Not everything is so black and white for Kraay. As a fourth-year PhD student in philosophy, he’s busy writing his thesis on the tension between evil and religious belief. “Some people would say that evil provides evidence against the existence of a perfectly good god,” says Kraay, a recipient of a three-year, $16,620-per-annum grant from the Social Sciences and Humanities Research Council of Canada. He believes that the two are not inconsistent and hopes to provide new insights in his thesis. “I don’t know if you can be a thinking, religious person without grasping this problem in some shape or form,” he says.

Grappling with religion is exactly what Kraay (BA 1997 Trinity) is doing. “I have a lot of doubts and a lot of questions,” he says. A Presbyterian, he recalls that dinnertime conversation was always peppered with religious issues when he was growing up in Saskatoon. Later, when he arrived at U of T as an undergraduate in 1993, he intended to study international relations, but a second-year philosophy of religion course provided stronger inspiration. Eventually he hopes to become a philosophy professor.
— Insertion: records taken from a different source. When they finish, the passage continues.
(** * EIC_gen.py: extracted-ion-chromatogram generation, embedded in Rocq

    A shallow embedding of [python_scripts/EICgen/EIC_gen.py] (class [EICgen]
    and the dataclass [Feature]).

    - Python floats are IEEE-754 binary64 numbers: [PrimFloat.float], with the
      kernel's [+], [-] and [<?].
    - A pandas [DataFrame] is a list of column labels and a list of rows, each
      row a finite map from label to cell.  Frames are objects on a heap, so
      that in-place updates ([df['Feature'] = ...], [df.loc[...] = ...],
      [fillna(inplace=True)]) and the copy made by boolean indexing are both
      visible.  The frame operations follow pandas without copy-on-write, the
      pandas of the Python 3.8 that the script asks for.
    - Exceptions are values of [exn]; a computation that may raise returns a
      [result].
    - The asyncio event loop of [run] is a loop over the pending tasks that is
      driven by a schedule: [asyncio.wait] puts the coroutines into a [set],
      so the order in which the tasks start is not fixed by the program.
    - What the script takes from outside is a parameter: [float] on strings
      ([py_float]) and the converter [parse_mzXML]; the directory listing, the
      converted tables and the lines of the target file are inputs. *)

From Stdlib Require Import Floats ZArith Ascii String List.
From stdpp Require Import gmap strings list.

Local Open Scope string_scope.
Local Open Scope list_scope.

(** ** Exceptions and results *)

Inductive exn : Set :=
| ValueError
| IndexError
| KeyError
| AttributeError
| TypeError
| FileNotFoundError
| RuntimeError
| ConverterError.

Inductive result (A : Type) : Type :=
| Return (a : A)
| Raise (e : exn).

Arguments Return {A} a.
Arguments Raise {A} e.

Definition rbind {A B} (m : result A) (k : A -> result B) : result B :=
  match m with
  | Return a => k a
  | Raise e => Raise e
  end.

Declare Scope py_scope.
Delimit Scope py_scope with py.
Notation "x <~ m ;; k" := (rbind m (fun x => k))
  (at level 100, m at next level, right associativity) : py_scope.
Local Open Scope py_scope.

(** [[f(x) for x in l]] where [f] may raise: the first exception wins. *)
Fixpoint rmap {A B} (f : A -> result B) (l : list A) : result (list B) :=
  match l with
  | [] => Return []
  | x :: l' =>
      y <~ f x ;;
      ys <~ rmap f l' ;;
      Return (y :: ys)
  end.

(** ** Python strings and lists *)

(** [s.split(sep)] for a one-character separator. *)
Fixpoint str_split (sep : ascii) (s : string) : list string :=
  match s with
  | EmptyString => [EmptyString]
  | String c s' =>
      if Ascii.eqb c sep then EmptyString :: str_split sep s'
      else match str_split sep s' with
           | [] => [String c EmptyString]
           | w :: ws => String c w :: ws
           end
  end.

(** [l[i]] with Python's negative indices. *)
Definition py_index {A} (l : list A) (i : Z) : result A :=
  let n := Z.of_nat (length l) in
  let j := if (i <? 0)%Z then (i + n)%Z else i in
  if (j <? 0)%Z then Raise IndexError
  else match l !! Z.to_nat j with
       | Some x => Return x
       | None => Raise IndexError
       end.

(** [s.split('.')[0]] and [s.split('.')[-1]]; [str_split] never returns the
    empty list, so the default is never taken. *)
Definition split_first (sep : ascii) (s : string) : string :=
  match py_index (str_split sep s) 0 with
  | Return w => w
  | Raise _ => ""
  end.

Definition split_last (sep : ascii) (s : string) : string :=
  match py_index (str_split sep s) (-1) with
  | Return w => w
  | Raise _ => ""
  end.

(** [os.path.basename] on POSIX paths. *)
Definition basename (p : string) : string := split_last "/" p.

(** [os.path.join(d, f)] for a relative [f]. *)
Definition path_join (d f : string) : string :=
  if bool_decide (d = "") then f
  else if String.eqb (split_last "/" d) "" then d +:+ f
  else d +:+ "/" +:+ f.

(** ** The operating system, as far as the script sees it *)

(** One line of a converted scan file: the converter's columns. *)
Record ScanRow := { row_mz : float; row_rt : float; row_intensity : float }.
Kraay’s unswerving commitment to his vocation strengthens his resolve about the value of a liberal arts education. “You’re training your mind,” he says, defending the value of philosophical inquiry. “You’re training your skills as a critical being who can think about this ever-changing world.”

Photo: Kevin KellyFor Heidi Bohaker, reconstructing history is a bit like reading a really good novel. “It has that transporting quality,” she says, “only these are real people.” The real people in history whom Bohaker, 32, finds so intriguing at the moment are the Anishnaabeg (First Nations communities of the Great Lakes) and the British, after the takeover of New France in the 1700s. For her PhD thesis, she is exploring how the Anishnaabeg (who were former allies of New France) and the British forged a new relationship despite their radically different cultures and visions for the land.

It is painstaking work — poring over manuscripts, examining microfilm and musty documents — but Bohaker, who is receiving $16,620 a year for three years from the Social Sciences and Humanities Research Council of Canada, also relies on the Internet while researching the colonial period. “That always amazes people because they don’t think of the 18th century and technology as going together,” she says.

Bohaker worked as a database programmer before heading to the Faculty of Education at U of T, where she obtained her degree in 1993. As a high school history teacher, she canvassed companies for donations to give her school Internet access. “I really wanted students to be able to interact with primary sources,” she says. “If students get their interpretation only through textbooks, they miss what is so riveting and exciting about studying history.”

In 1997, Bohaker earned her master’s degree. After her PhD, she hopes to establish stronger links between historical research at the university level and the history taught in schools. “There is so much exciting new work in Canadian and colonial history. We need to figure out ways to share that.”